Etrange univers que celui de l'auteur qui utilise beaucoup les procédés de retour en arrière ou de saut en avant, non par goût du complexe, mais bien comme outil indispensable à ce qu'il veut nous faire comprendre, à savoir qu'il est possible de mettre en résonance, soit linguistique, soit par similarité, les évènements de la vie.
Ainsi est-il attentif à la coïncidence des dates, aux circonstances particulières des rencontres, aux mots qui désignent les choses avec insistance, toujours les mêmes au fil du temps.

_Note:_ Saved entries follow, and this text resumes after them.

Lemma freshness_fold decision_time inputs start failures :
  fold_m (fun failures item =>
      failure ← freshness_failure decision_time item; Ok (failures ++ failure)) start inputs
    = Ok failures ->
  exists rest, failures = start ++ rest /\
    (rest = [] <-> Forall (fresh decision_time) inputs).
Proof.
  revert start. induction inputs as [|item inputs IH]; intros start; cbn [fold_m].
  - intros [= <-]. exists []. by rewrite app_nil_r.
  - intros H. apply bind_ok in H as (next & H & Hrest).
    apply bind_ok in H as (failure & Hf & [= <-]).
    apply IH in Hrest as (rest & -> & Hiff). exists (failure ++ rest).
    rewrite app_assoc, Forall_cons_iff, <- Hiff, <- freshness_failure_fresh, Hf. split; [done|].
    rewrite app_nil. split; intros [? ?]; [by subst|]. split; [congruence|done].
Qed.

(** Freshness fails closed.  Whenever [check_freshness] returns, it reports the
    inputs as complete exactly when every one of them was observed no later than the
    decision and within the limit of its kind, and no option snapshot is known only by
    its retrieval time. *)
Theorem check_freshness_complete decision_time inputs r :
  check_freshness decision_time inputs = Ok r ->
  fr_complete r = true <-> Forall (fresh decision_time) inputs.
Proof.
  unfold check_freshness. intros H. apply bind_ok in H as (failures & H & [= <-]). cbn.
  apply freshness_fold in H as (rest & -> & <-). cbn. rewrite Nat.eqb_eq.
  split; [by destruct rest|by intros ->].
Qed.

Lemma check_freshness_complete_witness :
  Forall (fresh (utc 2026 6 30 15 0 0))
    [mk_FreshnessInput ACCOUNT (utc 2026 6 30 14 59 45) false;
     mk_FreshnessInput NEWS (utc 2026 6 30 14 50 0) true].
Proof.
  apply (check_freshness_complete (utc 2026 6 30 15 0 0) _ (mk_FreshnessResult true []));
    reflexivity.
Defined.

(** ** Evidence *)

Definition tier_rank (tier : EvidenceTier) : Z :=
  match tier with PRIMARY => 2 | ORIGINAL_REPORTING => 1 | SECONDARY => 0 end.

Definition rank (claim : EvidenceClaim) : Z := tier_rank (ec_source_tier claim).

Lemma SOURCE_WEIGHTS_lt a b :
  dlt (SOURCE_WEIGHTS a) (SOURCE_WEIGHTS b) = Ok (tier_rank a <? tier_rank b).
Proof. by destruct a, b. Qed.

(** [claim] is represented in [clusters]: its cluster keeps a claim of at least its rank. *)
Definition covered (clusters : list EvidenceClaim) (claim : EvidenceClaim) : Prop :=
  exists kept, kept ∈ clusters /\ ec_cluster_id kept = ec_cluster_id claim /\
    rank claim <= rank kept.

Definition cluster_ids (clusters : list EvidenceClaim) : list string := ec_cluster_id <$> clusters.

Lemma cluster_insert_spec claim clusters :
  NoDup (cluster_ids clusters) ->
  returns (fun clusters' => NoDup (cluster_ids clusters') /\ covered clusters' claim /\
      (forall other, covered clusters other -> covered clusters' other) /\
      (forall c, c ∈ clusters' -> c = claim \/ c ∈ clusters) /\
      (forall id, id ∈ cluster_ids clusters' <-> id = ec_cluster_id claim \/ id ∈ cluster_ids clusters))
    (cluster_insert claim clusters).
Proof.
  induction clusters as [|current clusters IH]; intros Hnd; cbn [cluster_insert].
  - apply returns_ok. split_and!.
    + by apply NoDup_singleton.
    + exists claim. split; [by left|]. split; [done|lia].
    + intros other (kept & Hin%elem_of_nil & _). done.
    + intros c Hc. left. by apply list_elem_of_singleton in Hc.
    + intros id. cbn. rewrite elem_of_cons. tauto.
  - apply NoDup_cons in Hnd as [Hfresh Hnd].
    destruct (String.eqb_spec (ec_cluster_id current) (ec_cluster_id claim)) as [Hid|Hid].
    + rewrite SOURCE_WEIGHTS_lt. fold (rank claim) (rank current). cbn [mbind M_bind].
      set (kept := if rank current <? rank claim then claim else current).
      assert (ec_cluster_id kept = ec_cluster_id current /\ rank claim <= rank kept /\
              rank current <= rank kept /\ (kept = claim \/ kept = current)) as (Eid & R1 & R2 & Ek)
        by (unfold kept; destruct (Z.ltb_spec (rank current) (rank claim)); split_and!; auto; lia).
      apply returns_ok. split_and!.
      * cbn. rewrite Eid. by apply NoDup_cons.
      * exists kept. split; [by left|]. split; [congruence|lia].
      * intros other (k & [->|Hin]%elem_of_cons & Hk & Hr).
        -- exists kept. split; [by left|]. split; [congruence|lia].
        -- exists k. split; [by right|done].
      * intros c [->|Hin]%elem_of_cons; rewrite elem_of_cons; destruct Ek; auto.
      * intros id. cbn. rewrite Eid, !elem_of_cons, Hid. tauto.
    + eapply returns_bind; [by apply IH|]. intros rest (Hnd' & Hcov & Hmono & Hsub & Hids).
      apply returns_ok. split_and!.
      * cbn. apply NoDup_cons. split; [|done]. rewrite Hids. intros [?|?]; [congruence|done].
      * destruct Hcov as (k & Hk & ?). exists k. split; [by right|done].
      * intros other (k & [->|Hin]%elem_of_cons & Hk & Hr).
        -- exists current. split; [by left|done].
        -- destruct (Hmono other) as (k' & Hk' & ?); [by exists k|]. exists k'. split; [by right|done].
      * intros c [->|Hin]%elem_of_cons; [right; by left|]. apply Hsub in Hin. rewrite elem_of_cons. tauto.
      * intros id. cbn. rewrite !elem_of_cons. fold (cluster_ids rest). rewrite Hids. unfold cluster_ids. tauto.
Qed.
(* ===== verification/Opportunity.v ===== *)
(** * The opportunity decision

    [backend/app/policy/opportunity.py]: [evaluate_opportunity], the gates it runs in
    order (scope, boundary, data, market, catalyst, direction, candidate, account) and
    the decision record with its hashes. *)

From Stdlib Require Import ZArith Lia String Ascii List Bool QArith Qabs Qminmax Lqa.
From stdpp Require Import base strings option tactics list.
From S2P Require Import Prelude PyText PyDecimal PyDecimalFacts PyTime PyHash Contracts OrderLimits Exposure OpportunityData.

#[local] Open Scope Z_scope.

(** ** Direction and freshness *)

Definition derive_opportunity_direction (policy : OpportunityPolicy)
    (vwap_distance relative_return : decimal) (bull_trend_hits bear_trend_hits : Z)
    : M (option OpportunityDirection) :=
  let directional :=
    vwap_size_passes ←
      (size ← dabs vwap_distance; size >. op_minimum_vwap_distance policy)
      &&& (size ← dabs vwap_distance; size <=. op_maximum_vwap_distance policy);
    when (vwap_size_passes : bool)
         &&& (vwap_distance >. Dint 0)
         &&& (relative_return >. op_minimum_relative_return policy)
         &&& (op_required_trend_hits policy <=? bull_trend_hits)
    then_ Ok (Some BULLISH);;
    when (vwap_size_passes : bool)
         &&& (vwap_distance <. Dint 0)
         &&& (floor ← dneg (op_minimum_relative_return policy); relative_return <. floor)
         &&& (op_required_trend_hits policy <=? bear_trend_hits)
    then_ Ok (Some BEARISH);;
    Ok None in
  match structural_pilot_profile (op_opportunity_key policy) with
  | Some profile =>
      if String.eqb (op_underlying policy) "SPY" then Ok (Some (sp_direction profile))
      else directional
  | None => directional
  end.

Definition _FRESHNESS_SKEW_TOLERANCE : timedelta := seconds 30.

Definition _fresh_at (observed_at decision_at : datetime) (maximum_age : timedelta) : M bool :=
  age ← dt_sub decision_at observed_at;
  Ok ((- _FRESHNESS_SKEW_TOLERANCE <=? age) && (age <=? maximum_age)).

Definition _normalized_input_valid (values : OpportunityInput) : M bool :=
  forallb is_finite [oi_vwap_distance values; oi_relative_return values; oi_beta values;
                     oi_absolute_first_reaction values]
  &&& (oi_absolute_first_reaction values >=. Dint 0)
  &&& ((0 <=? oi_catalyst_score values) && (oi_catalyst_score values <=? 100))
  &&& ((0 <=? oi_bull_trend_hits values) && (oi_bull_trend_hits values <=? 3))
  &&& ((0 <=? oi_bear_trend_hits values) && (oi_bear_trend_hits values <=? 3)).

(** ** The candidate *)

Definition _candidate_maximum_limit (candidate : VerticalCandidate) : decimal :=
  match vc_maximum_limit candidate with
  | None => vc_approved_limit candidate
  | Some limit => limit
  end.

(** [first, second = candidate.legs] *)
Definition two_legs (candidate : VerticalCandidate) : M (OptionLeg * OptionLeg) :=
  match vc_legs candidate with
  | [first; second] => Ok (first, second)
  | _ => Raise (ValueError "unpack")
  end.

(** [{leg.intent: leg for leg in candidate.legs}[intent]]: the last leg of the intent. *)
Definition by_intent (candidate : VerticalCandidate) (intent : PositionIntent) : option OptionLeg :=
  find (fun leg => bool_decide (ol_intent leg = intent)) (rev (vc_legs candidate)).

(** [set(by_intent) == {BUY_TO_OPEN, SELL_TO_OPEN}] *)
Definition opening_intents (candidate : VerticalCandidate) : bool :=
  forallb (fun leg => bool_decide (ol_intent leg = BUY_TO_OPEN \/ ol_intent leg = SELL_TO_OPEN))
    (vc_legs candidate)
  && existsb (fun leg => bool_decide (ol_intent leg = BUY_TO_OPEN)) (vc_legs candidate)
  && existsb (fun leg => bool_decide (ol_intent leg = SELL_TO_OPEN)) (vc_legs candidate).

Definition is_debit (strategy : VerticalStrategy) : bool :=
  bool_decide (strategy = BULL_CALL_DEBIT \/ strategy = BEAR_PUT_DEBIT).

Definition _is_vertical (candidate : VerticalCandidate) : M bool :=
  '(first, second) ← two_legs candidate;
  when String.eqb (ol_symbol first) (ol_symbol second)
       || negb (String.eqb (ol_underlying first) (ol_underlying second))
       || negb (bool_decide (ol_right first = ol_right second))
       || negb (ol_expiry first =? ol_expiry second)
       || (ol_strike first ==. ol_strike second)
       || negb (ol_multiplier first =? 100) || negb (ol_multiplier second =? 100)
       || negb (ol_ratio first =? 1) || negb (ol_ratio second =? 1)
  then_ Ok false;;
  when negb (opening_intents candidate) then_ Ok false;;
  bought ← from_option_key (by_intent candidate BUY_TO_OPEN);
  sold ← from_option_key (by_intent candidate SELL_TO_OPEN);
  match vc_strategy candidate with
  | BULL_CALL_DEBIT =>
      bool_decide (ol_right bought = CALL) &&& (ol_strike bought <. ol_strike sold)
  | BEAR_PUT_DEBIT =>
      bool_decide (ol_right bought = PUT) &&& (ol_strike bought >. ol_strike sold)
  | BULL_PUT_CREDIT =>
      bool_decide (ol_right bought = PUT) &&& (ol_strike bought <. ol_strike sold)
  | BEAR_CALL_CREDIT =>
      bool_decide (ol_right bought = CALL) &&& (ol_strike sold <. ol_strike bought)
  end.

Definition _quote_valid (leg : OptionLeg) : M bool :=
  is_finite (ol_bid leg)
  &&& is_finite (ol_ask leg)
  &&& ((Dint 0 <. ol_bid leg) &&& (ol_bid leg <=. ol_ask leg))
  &&& (0 <? ol_bid_size leg)
  &&& (0 <? ol_ask_size leg).

Definition _relative_spread (leg : OptionLeg) : M decimal :=
  total ← dadd (ol_bid leg) (ol_ask leg);
  midpoint ← ddiv total (Dint 2);
  width ← dsub (ol_ask leg) (ol_bid leg);
  ddiv width midpoint.
Lemma hex_of_N_hex w n :
  List.filter (fun c => negb (Ascii.eqb c "-")) (chars (hex_of_N w n)) = chars (hex_of_N w n).
Proof.
  unfold hex_of_N.
  assert (H : forall s, List.filter (fun c => negb (Ascii.eqb c "-")) (chars s) = chars s ->
    List.filter (fun c => negb (Ascii.eqb c "-")) (chars (hex_digits w n s)) = chars (hex_digits w n s));
    [|by apply H].
  revert n. induction w as [|w IH]; intros n s Hs; [done|]. cbn [hex_digits]. apply IH.
  cbn [chars List.filter]. rewrite hex_char_not_hyphen by (by apply N.mod_lt). cbn [negb]. by rewrite Hs.
Qed.

Lemma hex_number_app w n acc k :
  hex_number acc (chars (hex_of_N w n) ++ k)%list
  = hex_number (acc * 16 ^ N.of_nat w + n mod 16 ^ N.of_nat w)%N k.
Proof.
  rewrite <- (chars_of_chars k), <- chars_app. unfold hex_of_N.
  assert (E : forall s, hex_digits w n s = hex_digits w n EmptyString ++ s).
  { revert n. induction w as [|w IH]; intros n s; [done|]. cbn [hex_digits].
    rewrite IH, (IH _ (String _ EmptyString)), append_assoc. done. }
  rewrite <- E, hex_number_digits. done.
Qed.

Lemma uuid_chunks u :
  (u < 2 ^ 128)%N ->
  (((((0 * 2 ^ 32 + (u / 2 ^ 96) mod 2 ^ 32) * 2 ^ 16 + (u / 2 ^ 80) mod 2 ^ 16) * 2 ^ 16
     + (u / 2 ^ 64) mod 2 ^ 16) * 2 ^ 16 + (u / 2 ^ 48) mod 2 ^ 16) * 2 ^ 48 + u mod 2 ^ 48)%N = u.
Proof.
  intros Hu.
  assert (S : forall b j, ((u / 2 ^ (b + j)) * 2 ^ j + (u / 2 ^ b) mod 2 ^ j = u / 2 ^ b)%N).
  { intros b j. rewrite N.pow_add_r, <- N.Div0.div_div, N.mul_comm. symmetry. apply N.div_mod'. }
  pose proof (S 96 32)%N as S1. pose proof (S 80 16)%N as S2. pose proof (S 64 16)%N as S3.
  pose proof (S 48 16)%N as S4. pose proof (S 0 48)%N as S5.
  change (96 + 32)%N with 128%N in S1. rewrite (N.div_small u (2 ^ 128)) in S1 by done.
  rewrite S1. change (80 + 16)%N with 96%N in S2. rewrite S2.
  change (64 + 16)%N with 80%N in S3. rewrite S3. change (48 + 16)%N with 64%N in S4. rewrite S4.
  change (0 + 48)%N with 48%N in S5. change (2 ^ 0)%N with 1%N in S5. rewrite N.div_1_r in S5. exact S5.
Qed.
Lemma with_created_at_ok c now c' :
  with_created_at c now = Ok c' ->
  xc_certificate_id c' = xc_certificate_id c /\ xc_intent_id c' = xc_intent_id c /\
  xc_entry_approval_id c' = xc_entry_approval_id c /\
  xc_assessment_certificate_id c' = xc_assessment_certificate_id c /\
  xc_execution_status c' = xc_execution_status c /\ xc_attempt_ids c' = xc_attempt_ids c /\
  xc_created_at c' = now /\ xc_actual_exposure c' = xc_actual_exposure c /\
  xc_reconciliation_checks c' = xc_reconciliation_checks c.
Proof.
  unfold with_created_at, make_ExecutionCertificate. cbn. destruct (eqb _ _); [done|]. intros H.
  destruct (xc_reconciliation_id c), (xc_reconciliation_hash c), (xc_last_observation_hash c);
    try discriminate; injection H as <-; done.
Qed.

Lemma ordinals_lookup attempts i a :
  map oa_ordinal attempts = map Z.of_nat (seq 0 (length attempts)) ->
  attempts !! i = Some a -> oa_ordinal a = Z.of_nat i.
Proof.
  intros H Hi. apply (f_equal (fun l => l !! i)) in H. rewrite !list_lookup_fmap, Hi in H.
  rewrite lookup_seq_lt in H by by apply lookup_lt_Some in Hi. by injection H.
Qed.

(** Only an attempt locked for an assignment accepts that status. *)
Lemma assignment_requested status state filled quantity :
  requested_status_valid status state filled quantity = true ->
  String.eqb status "ASSIGNMENT_LOCKED" = String.eqb state "ASSIGNMENT_LOCKED".
Proof.
  intros [(-> & H & _)|[(c & Hc & -> & -> & _)|[[-> ->]|(Hs & H & _)]]]%requested_status_truthful;
    [..|done|]; set_unfold; naive_solver.
Qed.

Lemma finalized_status_truthful reconciliation requested state filled quantity :
  requested_status_valid requested state filled quantity = true ->
  let status := finalized_status reconciliation requested in
  if rn_assignment_suspected reconciliation then status = "ASSIGNMENT_LOCKED"
  else if rn_matches_expected reconciliation then status_truthful status state filled quantity
  else status = (if String.eqb state "ASSIGNMENT_LOCKED" then "ASSIGNMENT_LOCKED"
                 else "RECONCILIATION_MISMATCH").
Proof.
  intros H. unfold finalized_status. destruct (rn_assignment_suspected _); [done|].
  destruct (rn_matches_expected _); cbn [negb andb].
  - by apply requested_status_truthful.
  - rewrite <- (assignment_requested _ _ _ _ H).
    by destruct (String.eqb_spec requested "ASSIGNMENT_LOCKED") as [->|].
Qed.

Cette technique narrative n'est pas uniquement esthétique, encore qu'il soit bien possible que G. Bouillier cherche à introduire de l'art dans sa vie. L'autobiographie est en réalité l'occasion d'un travail de fond sur les relations des évènements et de leur sens. Tout fait signe. Les coïncidences n'en sont plus mais s'inscrivent dans une sorte de "fatum" que l'auteur modèle à postériori en s'appuyant sur des similitudes ténues, des correspondances subtiles. Mentalité magique ou psychanalyse lacanienne ?
Je recommande vivement ce livre qui apporte la preuve que pour faire de la vraie littérature, point n'est besoin de sensationnel, ou de sujets à la mode, le quotidien y suffit. Bouillier y excelle.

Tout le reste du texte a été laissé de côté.